Sebagai persiapan terakhir untuk rekaman single-channel, kami memperkirakan kinetika ikatan dan disosiasi bupivacaine. Kami mencatat tanggapan seluruh sel (pH 8,0, dan -100 mV) ditimbulkan oleh glutamat (1,0 m M) aplikasi (glisin, 0,1 m M) dan berdenyut 1 m M bupivacaine ke fase mapan saat ini . Kami muat fungsi monoexponential ke onset dan pemulihan fase inhibisi untuk menghitung hubungan yang jelas (k pada, 7 ± 2 × 10 3 M -1 s -

1) dan disosiasi (k off, 10 ± 4 s -1)tingkat konstanta sebagai nilai-nilai kebalikan dari konstanta waktu yang diukur ( Gambar 1. D); konstanta laju ini memperkirakan K d 1,5 m M, yang konsisten dengan nilai IC 50 dihitung dari seluruh sel mapan penghambatan saat ini.Pengukuran ini menunjukkan bahwa timbulnya penghambatan bupivacaine adalah beberapa kali lipat lebih lambat dari kinetika dilaporkan glutamat yang mengikat (1,7 ± 2,4 × 10 7 M -1 s -1) ( Popescu et al., 2004 ). Berdasarkan hasil ini, kami mengantisipasi bahwa,

dalam konsentrasi tinggi mapan glutamat (1 m M), seperti pada single-channel penyelidikan on-sel, glutamat disosiasi akan tidak terdeteksi dan catatan akan mencerminkan setiap saat glutamat terikat konformasi ; Sebaliknya, bila menggunakan konsentrasi bupivacaine sekitar atau lebih rendah dibandingkan diukur K d, catatan akan mencerminkan gating dari kedua reseptor bupivacaine-terikat dan bupivacaine bebas, dan proporsi relatif dari ini akan tergantung pada konsentrasi bupivacaine yang digunakan.

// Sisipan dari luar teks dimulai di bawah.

(* ===== verification/ConsoleFacts.v ===== *)
(** The console refines a line discipline (console.c).

    [tty] is what a user sees: the characters that were entered and wait to be read, and the line
    being edited.  [key] is what a character typed does to it, [line_read] what a read takes. *)

From Stdlib Require Import ZArith Lia.
From stdpp Require Import base tactics option gmap sets strings numbers list.
From S2P Require Import Prelude CString User Console.
Open Scope Z_scope.

Record tty := mkTty { entered : list Z; line : list Z }.

Definition key (t : tty) (c : Z) : tty :=
  if c =? 16 then t
  else if c =? 21 then mkTty (entered t) []
  else if (c =? 8) || (c =? 127) then mkTty (entered t) (removelast (line t))
  else if negb (c =? 0) && bool_decide (length (entered t) + length (line t) < 128)%nat then
    let c := if c =? 13 then 10 else c in
    let l := line t ++ [c] in
    if (c =? 10) || (c =? 4) || bool_decide (length (entered t) + length l = 128)%nat
    then mkTty (entered t ++ l) [] else mkTty (entered t) l
  else t.

(** A read of [n] bytes, [d] of them stored: up to the end of the line; [^D] ends it, and stays for
    the next read unless nothing was stored.  [None]: it waits for input. *)
Fixpoint line_read (n : nat) (fresh : bool) (q : list Z) : option (list Z * list Z) :=
  match n with
  | O => Some ([], q)
  | S k =>
      match q with
      | [] => None
      | c :: q' =>
          if c =? 4 then Some ([], if fresh then q' else q)
          else if c =? 10 then Some ([c], q')
          else '(d, rest) ← line_read k false q'; Some (c :: d, rest)
      end
  end.

(** * The buffer as a queue *)

Definition waiting (t : tty) : list Z := entered t ++ line t.

Record tty_ok (s : cons) (t : tty) : Prop := {
  t_len : length (ibuf s) = 128%nat;
  t_r : 0 <= r s < 2 ^ 32;
  t_w : w s = u32 (r s + Z.of_nat (length (entered t)));
  t_e : e s = u32 (r s + Z.of_nat (length (waiting t)));
  t_fits : (length (waiting t) <= 128)%nat;
  t_chars : forall i x, waiting t !! i = Some x -> ibuf_at s (r s + Z.of_nat i) = x;
  t_line : 10 ∉ line t
}.
Definition screen_ok (s : cons) : Prop := 0 <= pos s < 1920 /\ panicked s = false.
Definition same_input (s s' : cons) : Prop := ibuf s' = ibuf s /\ r s' = r s /\ w s' = w s /\ e s' = e s.

Lemma same_input_ok s s' t : same_input s s' -> tty_ok s t -> tty_ok s' t.
Proof.
  intros (E1 & E2 & E3 & E4) []. split; rewrite ?E1, ?E2, ?E3, ?E4; try done. unfold ibuf_at in *. by rewrite E1.
Qed.

Lemma u32_mod x : u32 x mod INPUT_BUF = x mod INPUT_BUF.
Proof.
  unfold u32, INPUT_BUF. rewrite (Z.div_mod x (2 ^ 32)) at 2 by lia.
  replace (2 ^ 32 * (x / 2 ^ 32) + x mod 2 ^ 32) with (x mod 2 ^ 32 + (2 ^ 25 * (x / 2 ^ 32)) * 128) by lia. by rewrite Z_mod_plus_full.
Qed.
Lemma ibuf_u32 s x : ibuf_at s (u32 x) = ibuf_at s x.
Proof. unfold ibuf_at. by rewrite u32_mod. Qed.
Lemma u32_add x y : u32 (u32 x + y) = u32 (x + y).
Proof. unfold u32. by rewrite Zplus_mod_idemp_l. Qed.
Lemma u32_inj a x y : 0 <= x <= 128 -> 0 <= y <= 128 -> u32 (a + x) = u32 (a + y) -> x = y.
Proof.
  unfold u32. intros Hx Hy E. pose proof (Z.div_mod (a + x) (2 ^ 32) ltac:(lia)). pose proof (Z.div_mod (a + y) (2 ^ 32) ltac:(lia)).
  assert (x - y = 2 ^ 32 * ((a + x) / 2 ^ 32 - (a + y) / 2 ^ 32)) by lia. nia.
Qed.
Lemma u32_diff a x : 0 <= x < 2 ^ 32 -> u32 (u32 (a + x) - a) = x.
Proof. intros Hx. unfold u32. rewrite Zminus_mod_idemp_l. replace (a + x - a) with x by lia. by apply Z.mod_small. Qed.

(** * Output *)

Lemma cgaputc_spec c s : screen_ok s -> exists s', run (cgaputc c s) = ROk tt s' /\ screen_ok s' /\ same_input s s'.
Proof.
  intros [Hp Hq]. unfold cgaputc. mrun.
  assert (exists p m, (if c =? 10 then (pos s + (80 - pos s mod 80), crt s)
    else if c =? BACKSPACE then (if 0 <? pos s then pos s - 1 else pos s, crt s)
    else (pos s + 1, zinsert (pos s) (white_on c) (crt s))) = (p, m) /\ 0 <= p <= 1920) as (p & m & -> & Hr).
  { destruct (c =? 10).
    - eexists _, _. split; [reflexivity|]. pose proof (Z.div_mod (pos s) 80 ltac:(lia)). pose proof (Z.mod_pos_bound (pos s) 80 ltac:(lia)).
      assert (pos s / 80 < 24) by (apply Z.div_lt_upper_bound; lia). lia.
    - destruct (c =? BACKSPACE); (eexists _, _; split; [reflexivity|]); [destruct (Z.ltb_spec 0 (pos s))|]; lia. }
  destruct (Z.ltb_spec p 0), (Z.ltb_spec (25 * 80) p); try lia. cbn [orb].
  destruct (Z.leb_spec 24 (p / 80)) as [H24|H24].
  - mrun. eexists. split; [reflexivity|]. split; [|done]. split; [|done]. cbn [pos set_screen]. assert (24 * 80 <= p) by (pose proof (Z.div_mod p 80 ltac:(lia)); pose proof (Z.mod_pos_bound p 80 ltac:(lia)); lia). lia.
  - mrun. eexists. split; [reflexivity|]. split; [|done]. split; [|done]. cbn [pos set_screen]. pose proof (Z.div_mod p 80 ltac:(lia)); pose proof (Z.mod_pos_bound p 80 ltac:(lia)). lia.
Qed.

Lemma consputc_spec c s : screen_ok s -> exists s', run (consputc c s) = ROk tt s' /\ screen_ok s' /\ same_input s s'.
Proof.
  intros Hs. assert (forall c s, screen_ok s -> exists s', run (uartputc c s) = ROk tt s' /\ screen_ok s' /\ same_input s s') as Hu.
  { clear. intros c s [Hp Hq]. unfold uartputc. mrun. eexists. split; [reflexivity|]. by destruct (uart s). }
  assert (forall a b c, same_input a b -> same_input b c -> same_input a c) as Htr.
  { intros a b d (? & ? & ? & ?) (? & ? & ? & ?). unfold same_input. split_and!; congruence. }
  unfold consputc. rewrite run_bind, run_gets. cbn [rbind]. destruct Hs as [Hp Hq]. rewrite Hq. destruct (c =? BACKSPACE).
  - destruct (Hu 8 s) as (s1 & R1 & S1 & I1); [done|]. destruct (Hu 32 s1) as (s2 & R2 & S2 & I2); [done|]. destruct (Hu 8 s2) as (s3 & R3 & S3 & I3); [done|].
    destruct (cgaputc_spec c s3 S3) as (s4 & R4 & S4 & I4). exists s4. rewrite !run_bind, R1. cbn [rbind]. rewrite !run_bind, R2. cbn [rbind]. rewrite R3. cbn [rbind].
    split; [done|]. split; [done|]. eauto.
  - destruct (Hu c s) as (s1 & R1 & S1 & I1); [done|]. destruct (cgaputc_spec c s1 S1) as (s4 & R4 & S4 & I4). exists s4.
    rewrite !run_bind, R1. cbn [rbind]. split; [done|]. split; [done|]. eauto.
Qed.

(** * Typing *)

(** The last character of the line is dropped. *)
Lemma erase_ok s t c l : tty_ok s t -> line t = l ++ [c] ->
  e s <> w s /\ ibuf_at s (u32 (e s - 1)) = c /\ tty_ok (set_input (ibuf s) (r s) (w s) (u32 (e s - 1)) s) (mkTty (entered t) l).
Proof.
  intros [Hlen Hr Hw He Hf Hc Hl] El. unfold waiting in *. rewrite El, !length_app in *. cbn [length] in *. set (n := length (entered t)) in *.
  assert (u32 (e s - 1) = u32 (r s + Z.of_nat (n + length l))) as Ee.
  { rewrite He. replace (u32 (r s + Z.of_nat (n + (length l + 1))) - 1) with (u32 (r s + Z.of_nat (n + (length l + 1))) + -1) by lia. rewrite u32_add. f_equal. lia. }
  split_and!.
  - rewrite He, Hw. intros E. apply u32_inj in E; lia.
  - rewrite Ee, ibuf_u32. apply (Hc (n + length l)%nat). rewrite lookup_app_r by lia. replace (n + length l - length (entered t))%nat with (length l) by lia.
    rewrite lookup_app_r, Nat.sub_diag by lia. done.
  - rewrite Ee. split; unfold waiting; cbn [ibuf r w e set_input entered line]; rewrite ?length_app; try done; try lia.
    + intros i x Hi. apply Hc. rewrite app_assoc. by apply lookup_app_l_Some.
    + set_solver.
Qed.
Lemma no_line s t : tty_ok s t -> line t = [] -> e s = w s.
Proof. intros [] El. unfold waiting in *. rewrite El, app_nil_r in *. congruence. Qed.

Lemma erase_run s t c l : tty_ok s t -> screen_ok s -> line t = l ++ [c] ->
  exists s', run ((modify (fun s => set_input (ibuf s) (r s) (w s) (u32 (e s - 1)) s) ;; consputc BACKSPACE) s) = ROk tt s' /\
    tty_ok s' (mkTty (entered t) l) /\ screen_ok s'.
Proof.
  intros OK Sc El. destruct (erase_ok s t c l OK El) as (_ & _ & OK'). mrun.
  destruct (consputc_spec BACKSPACE (set_input (ibuf s) (r s) (w s) (u32 (e s - 1)) s)) as (s' & R & S' & I); [done|].
  exists s'. split; [done|]. split; [|done]. by eapply same_input_ok.
Qed.

Lemma kill_line_spec fuel s t : tty_ok s t -> screen_ok s -> (length (line t) <= fuel)%nat ->
  exists s', run (kill_line fuel s) = ROk tt s' /\ tty_ok s' (mkTty (entered t) []) /\ screen_ok s'.
Proof.
  revert s t. induction fuel as [|k IH]; intros s t OK Sc Hf; (destruct (line t) as [|x l0] eqn:El using rev_ind; [|clear IHl0]).
  1, 3: exists s; cbn [kill_line]; rewrite run_bind, run_gets; cbn [rbind]; unfold id; rewrite (no_line s t OK El), Z.eqb_refl; cbn [negb andb];
    split; [done|]; split; [|done]; destruct t; cbn [line entered] in *; by subst.
  { rewrite length_app in Hf. simpl in Hf. lia. }
  destruct (erase_ok s t x l0 OK El) as (Hne & Hx & _). assert (x <> 10) as Hx10.
  { pose proof (t_line _ _ OK) as Hl. rewrite El in Hl. set_solver. }
  cbn [kill_line]. rewrite run_bind, run_gets. cbn [rbind]. unfold id. rewrite Hx. destruct (Z.eqb_spec (e s) (w s)); [done|]. destruct (Z.eqb_spec x 10); [done|]. cbn [negb andb].
  destruct (erase_run s t x l0 OK Sc El) as (s1 & R1 & OK1 & Sc1). rewrite run_bind in R1 |- *. destruct (run (modify _ s)) as [[] s0| | | | |]; try discriminate R1.
  cbn [rbind] in R1 |- *. rewrite run_bind, R1. cbn [rbind]. destruct (IH s1 (mkTty (entered t) l0) OK1 Sc1) as (s2 & R2 & OK2 & Sc2); [cbn [line]; rewrite length_app in Hf; simpl in Hf; lia|].
  by exists s2.
Qed.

Gambar 1.Bupivakain mengurangi arus makroskopik GluN1 rekombinan / reseptor GluN2. A, struktur bupivakain dan keseimbangan protonasi (Becker dan Reed, 2006) B., Jejak saat Whole-sel yang tercatat pada pH 8,0 (kiri) dan 7,4 (kanan) dari HEK 293 sel mengekspresikan reseptor GluN1 / GluN2A sebelum dan sesudah aplikasi dari peningkatan konsentrasi bupivacaine ke fase mapan saat ini. C, konsentrasi ketergantungan arus direkam pada pH 8,0 (GluN2A) dan 7,4 (GluN2A dan GluN2B) dihitung dengan pas fungsi Bukit untuk data. IC 50 nilai adalah sebagai berikut: untuk GluN2A, 0,7 ± 0,1 m M dan 1,2 ± 0,5 m M pada pH 7,4 (n = 8) dan pH 8,0 (n = 6), masing-masing; dan untuk GluN2B, 0,8 ± 0,1 m M, pada pH 7,4 (n = 3). D, Bupivakain (1,0 m M) diterapkan untuk kondisi mapan arus GluN1 / GluN2A (pH 8,0, -100 mV) untuk mengamati kinetika onset dan pemulihan dari inhibisi (n = 6).